With the industrial chain dispersed outside Ukraine, Russia has no way to concentrate on destroying its production and launch bases, nor does it dare to directly attack NATO's drone production bases. The routes for NATO drone swarms to invade Russia include crossing borders from the Baltic states and Finland, with electronic signal command and relay transmission also taking place outside Ukraine. Unless Russia attacks facilities within NATO territory, it cannot prevent drone swarms from invading everywhere.
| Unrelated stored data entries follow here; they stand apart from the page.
(* ===== verification/GoUtf8.v ===== *)
(** * UTF-8 and JSON strings

    Package unicode/utf8's decoding of a byte string into runes (with the
    invalid bytes it reports one at a time), and the two string transformations
    of encoding/json: [escape], what [json.Marshal] writes between the quotes
    (HTML escaping on, the default), and [unquote], what [json.Unmarshal] reads
    back.  The round trip holds for every valid UTF-8 string.  Also white space
    ([TrimSpace]), [strconv.Quote] and [hex.EncodeToString]. *)
From S2P Require Import Prelude.

(** ** Runes *)

Definition quote : ascii := "034".
Definition backslash : ascii := "\".

(** One decoded rune with the bytes it occupies; [RBad] is a byte that starts no
    valid encoding (utf8.RuneError with width 1). *)
Inductive rune :=
  | R1 (b0 : ascii)
  | R2 (b0 b1 : ascii)
  | R3 (b0 b1 b2 : ascii)
  | R4 (b0 b1 b2 b3 : ascii)
  | RBad (b0 : ascii).

Definition cont : ascii → bool := between 128 191.
Definition is_ascii (c : ascii) : bool := (code c <? 128)%Z.
Definition rune2 (b0 b1 : ascii) : bool := between 194 223 b0 && cont b1.
Definition rune3 (b0 b1 b2 : ascii) : bool :=
  (between 224 224 b0 && between 160 191 b1
   || (between 225 236 b0 || between 238 239 b0) && cont b1
   || between 237 237 b0 && between 128 159 b1) && cont b2.
Definition rune4 (b0 b1 b2 b3 : ascii) : bool :=
  (between 240 240 b0 && between 144 191 b1
   || between 241 243 b0 && cont b1
   || between 244 244 b0 && between 128 143 b1) && cont b2 && cont b3.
Although Putin has used maximum firepower to bombard Kyiv and key facilities within Ukraine, if he cannot force NATO to submit or directly occupy Kyiv, and if he cannot defeat the NATO coalition forces in Ukraine on the ground in a conventional war, NATO's dense drone attacks from Ukraine will correspondingly increase pressure on Russian facilities and cities, and the severity of attacks will only escalate. Once NATO expands the scope of its strikes, Russia will enter a state of emergency. Crimea has been isolated, with energy and material supplies blocked, resulting in a large-scale exodus of ethnic Russians from Crimea and Ukrainian regions to inland Russia, creating a dire situation. If this spreads within Russia, the political and economic impact will be severe.
Even if the Russian army occupies Kyiv and forces Ukrainian President Volodymyr Zelensky into exile as a government-in-exile, as long as NATO insists that Ukraine remains a battlefield, the war will not end. On the contrary, NATO could use the pretext of Ukrainian resistance against Russia, and in addition to regular forces still contending with Russian troops in some areas, infiltration and raids behind enemy lines will not cease, and the tactic of dense drone attacks will persist, increasing the damage and disruption to Russia's wartime economy.
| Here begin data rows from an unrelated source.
(* ===== verification/Json.v ===== *)
(** * encoding/json

    Syntax: the values of JSON text as Go's scanner accepts it (whitespace,
    literals, numbers, strings with their escapes, nesting of at most 10000).
    A string keeps its raw bytes between the quotes and a number its literal,
    since the decoder reads them differently for each Go type.  [json_print] is
    the compact form [json.Marshal] writes.

    Decoding: how [json.Unmarshal] stores a value through a pointer field of a
    struct.  A type error leaves the target unusable to every caller of this
    program, so it is [None]. *)
From S2P Require Import Prelude GoErrors GoStrconv GoUtf8.

Inductive json :=
  | JNull
  | JBool (b : bool)
  | JNum (lit : string)
  | JStr (raw : string)
  | JArr (elems : list json)
  | JObj (members : list (string * json)).

(** ** Scanning *)

Definition is_ws (c : ascii) : bool :=
  Ascii.eqb c " " || Ascii.eqb c "009" || Ascii.eqb c "010" || Ascii.eqb c "013".

Fixpoint skip_ws (s : string) : string :=
  match s with
  | String c r => if is_ws c then skip_ws r else s
  | EmptyString => s
  end.

Definition is_hex (c : ascii) : bool := bool_decide (is_Some (hex_val c)).

(** The raw contents of a string, after its opening quote, and what follows the
    closing one. *)
Fixpoint scan_str (s : string) : option (string * string) :=
  match s with
  | EmptyString => None
  | String c r =>
      if Ascii.eqb c quote then Some ("", r)
      else if (code c <? 32)%Z then None
      else if Ascii.eqb c backslash then
        match r with
        | EmptyString => None
        | String e r1 =>
            if bool_decide (is_Some (simple_escape e)) then
              prod_map (λ raw, String c (String e raw)) id <$> scan_str r1
            else if Ascii.eqb e "u" then
              match r1 with
              | String h1 (String h2 (String h3 (String h4 r2))) =>
                  if is_hex h1 && is_hex h2 && is_hex h3 && is_hex h4 then
                    prod_map (λ raw, String c (String e (String h1 (String h2 (String h3 (String h4 raw)))))) id
                      <$> scan_str r2
                  else None
              | _ => None
              end
            else None
        end
      else prod_map (String c) id <$> scan_str r
  end.

(** The input after the byte [c]. *)
Definition expect (c : ascii) (s : string) : option string :=
  match s with
  | String x r => if Ascii.eqb x c then Some r else None
  | EmptyString => None
  end.

(** One or more digits. *)
Definition digits1 (s : string) : option (string * string) :=
  match take_digits s with
  | (EmptyString, _) => None
  | (ds, r) => Some (ds, r)
  end.

Definition scan_int (s : string) : option (string * string) :=
  match s with
  | String c r =>
      if Ascii.eqb c "0" then Some (str1 c, r)
      else if is_digit c then Some (take_digits s)
      else None
  | EmptyString => None
  end.

Definition scan_frac (s : string) : option (string * string) :=
  match expect "." s with
  | Some r => prod_map (String ".") id <$> digits1 r
  | None => Some ("", s)
  end.

Definition scan_exp (s : string) : option (string * string) :=
  match s with
  | String c r =>
      if Ascii.eqb c "e" || Ascii.eqb c "E" then
        match r with
        | String g r' =>
            if Ascii.eqb g "+" || Ascii.eqb g "-"
            then prod_map (λ d, String c (String g d)) id <$> digits1 r'
            else prod_map (String c) id <$> digits1 r
        | EmptyString => None
        end
      else Some ("", s)
  | EmptyString => Some ("", s)
  end.

Definition scan_num (s : string) : option (string * string) :=
  let (sign, s) := match expect "-" s with
                   | Some r => ("-", r)
                   | None => ("", s)
                   end in
  '(i, s) ← scan_int s;
  '(f, s) ← scan_frac s;
  '(e, s) ← scan_exp s;
  Some (sign +:+ i +:+ f +:+ e, s).

(** The input after a fixed word. *)
Fixpoint strip (w s : string) : option string :=
  match w, s with
  | EmptyString, _ => Some s
  | String a w, String b s => if Ascii.eqb a b then strip w s else None
  | _, EmptyString => None
  end.

Definition max_nesting : N := 10000.

(** The parser.  Every call uses one unit of fuel, and two nested calls consume a
    byte of the input, so twice its length is enough. *)
Fixpoint pvalue (n : nat) (d : N) (s : string) {struct n} : option (json * string) :=
  match n with
  | O => None
  | S n =>
      match skip_ws s with
      | EmptyString => None
      | String c r =>
          if Ascii.eqb c quote then prod_map JStr id <$> scan_str r
          else if Ascii.eqb c "{" then
            if (d =? 0)%N then None
            else match expect "}" (skip_ws r) with
                 | Some r' => Some (JObj [], r')
                 | None => prod_map JObj id <$> pmembers n (d - 1) r
                 end
          else if Ascii.eqb c "[" then
            if (d =? 0)%N then None
            else match expect "]" (skip_ws r) with
                 | Some r' => Some (JArr [], r')
                 | None => prod_map JArr id <$> pelems n (d - 1) r
                 end
          else if Ascii.eqb c "n" then (λ r, (JNull, r)) <$> strip "ull" r
          else if Ascii.eqb c "t" then (λ r, (JBool true, r)) <$> strip "rue" r
          else if Ascii.eqb c "f" then (λ r, (JBool false, r)) <$> strip "alse" r
          else prod_map JNum id <$> scan_num (String c r)
      end
  end
with pelems (n : nat) (d : N) (s : string) {struct n} : option (list json * string) :=
  match n with
  | O => None
  | S n =>
      '(v, r) ← pvalue n d s;
      match expect "," (skip_ws r), expect "]" (skip_ws r) with
      | Some r, _ => prod_map (cons v) id <$> pelems n d r
      | None, Some r => Some ([v], r)
      | None, None => None
      end
  end
with pmembers (n : nat) (d : N) (s : string) {struct n} : option (list (string * json) * string) :=
  match n with
  | O => None
  | S n =>
      r ← expect quote (skip_ws s);
      '(k, r) ← scan_str r;
      r ← expect ":" (skip_ws r);
      '(v, r) ← pvalue n d r;
      match expect "," (skip_ws r), expect "}" (skip_ws r) with
      | Some r, _ => prod_map (cons (k, v)) id <$> pmembers n d r
      | None, Some r => Some ([(k, v)], r)
      | None, None => None
      end
  end.

Definition json_fuel (s : string) : nat := 2 * String.length s + 2.

(** A complete JSON text: one value, with nothing but whitespace around it. *)
Definition json_parse (s : string) : option json :=
  '(v, r) ← pvalue (json_fuel s) max_nesting s;
  match skip_ws r with EmptyString => Some v | _ => None end.

(** ** Printing *)

Fixpoint str_join (sep : string) (l : list string) : string :=
  match l with
  | [] => ""
  | [s] => s
  | s :: l => s +:+ sep +:+ str_join sep l
  end.

Definition quoted (raw : string) : string := String quote (raw +:+ str1 quote).

Fixpoint json_print (v : json) : string :=
  match v with
  | JNull => "null"
  | JBool true => "true"
  | JBool false => "false"
  | JNum lit => lit
  | JStr raw => quoted raw
  | JArr l => "[" +:+ str_join "," (map json_print l) +:+ "]"
  | JObj ms =>
      "{" +:+ str_join "," (map (λ '(k, v), quoted k +:+ ":" +:+ json_print v) ms) +:+ "}"
  end.

(** ** Decoding into Go types *)

(** encoding/json prefers an exact match of a field name and falls back to a
    match under case folding.  Of the runes outside ASCII, only U+017F and
    U+212A fold to an ASCII letter. *)
Definition fold_ascii (c : ascii) : ascii :=
  if between 97 122 c then chr (code c - 32) else c.
Definition fold_rune (r : rune) : string :=
  match r with
  | R1 c => str1 (fold_ascii c)
  | R2 a b => if Ascii.eqb a "197" && Ascii.eqb b "191" then "S" else rune_bytes r
  | R3 a b c =>
      if Ascii.eqb a "226" && Ascii.eqb b "132" && Ascii.eqb c "170" then "K" else rune_bytes r
  | _ => rune_bytes r
  end.
Fixpoint fold_runes (l : list rune) : string :=
  match l with
  | [] => ""
  | r :: l => fold_rune r +:+ fold_runes l
  end.
Definition fold_name (s : string) : string := fold_runes (runes s).

(** A member's raw key names the struct field [field]. *)
Definition names (raw field : string) : bool :=
  match unquote raw with
  | Some k => bool_decide (fold_name k = fold_name field)
  | None => false
  end.

(** Storing a value in a field of pointer type: [null] stores nil. *)
Definition dec_string (v : json) : option (option string) :=
  match v with
  | JNull => Some None
  | JStr raw => Some <$> unquote raw
  | _ => None
  end.

Definition dec_int (w : Z) (v : json) : option (option Z) :=
  match v with
  | JNull => Some None
  | JNum lit =>
      match ParseInt lit with
      | Ok n => if in_range w n then Some (Some n) else None
      | Err _ => None
      end
  | _ => None
  end.

(** A struct, member by member in the order of the text. *)
Definition dec_members {A} (step : A → string → json → option A) : A → list (string * json) → option A :=
  foldl (λ acc '(k, v), acc ← acc; step acc k v) ∘ Some.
A war of attrition between NATO and Russia favors NATO. If the war continues, damage to Russia's infrastructure, economy, and civilian life will worsen. Even if Putin occupies Ukraine, NATO's strikes can still bring down his regime. For NATO, losing Ukraine in exchange for the collapse of Putin's regime in Russia is still a very worthwhile deal.
Unless Russia finds a way to counter the dense drone attacks or forces NATO to a ceasefire and negotiations, the crisis facing Russia cannot be resolved. Negotiations would require China's mediation and would inevitably force Putin to make significant concessions to NATO. Can Russia's current political and economic situation withstand compromises in negotiations? For Putin, tactical nuclear weapons might be a tool to reverse the disadvantage on the battlefield. But once nuclear weapons appear, the nature of the Ukraine war will change dramatically.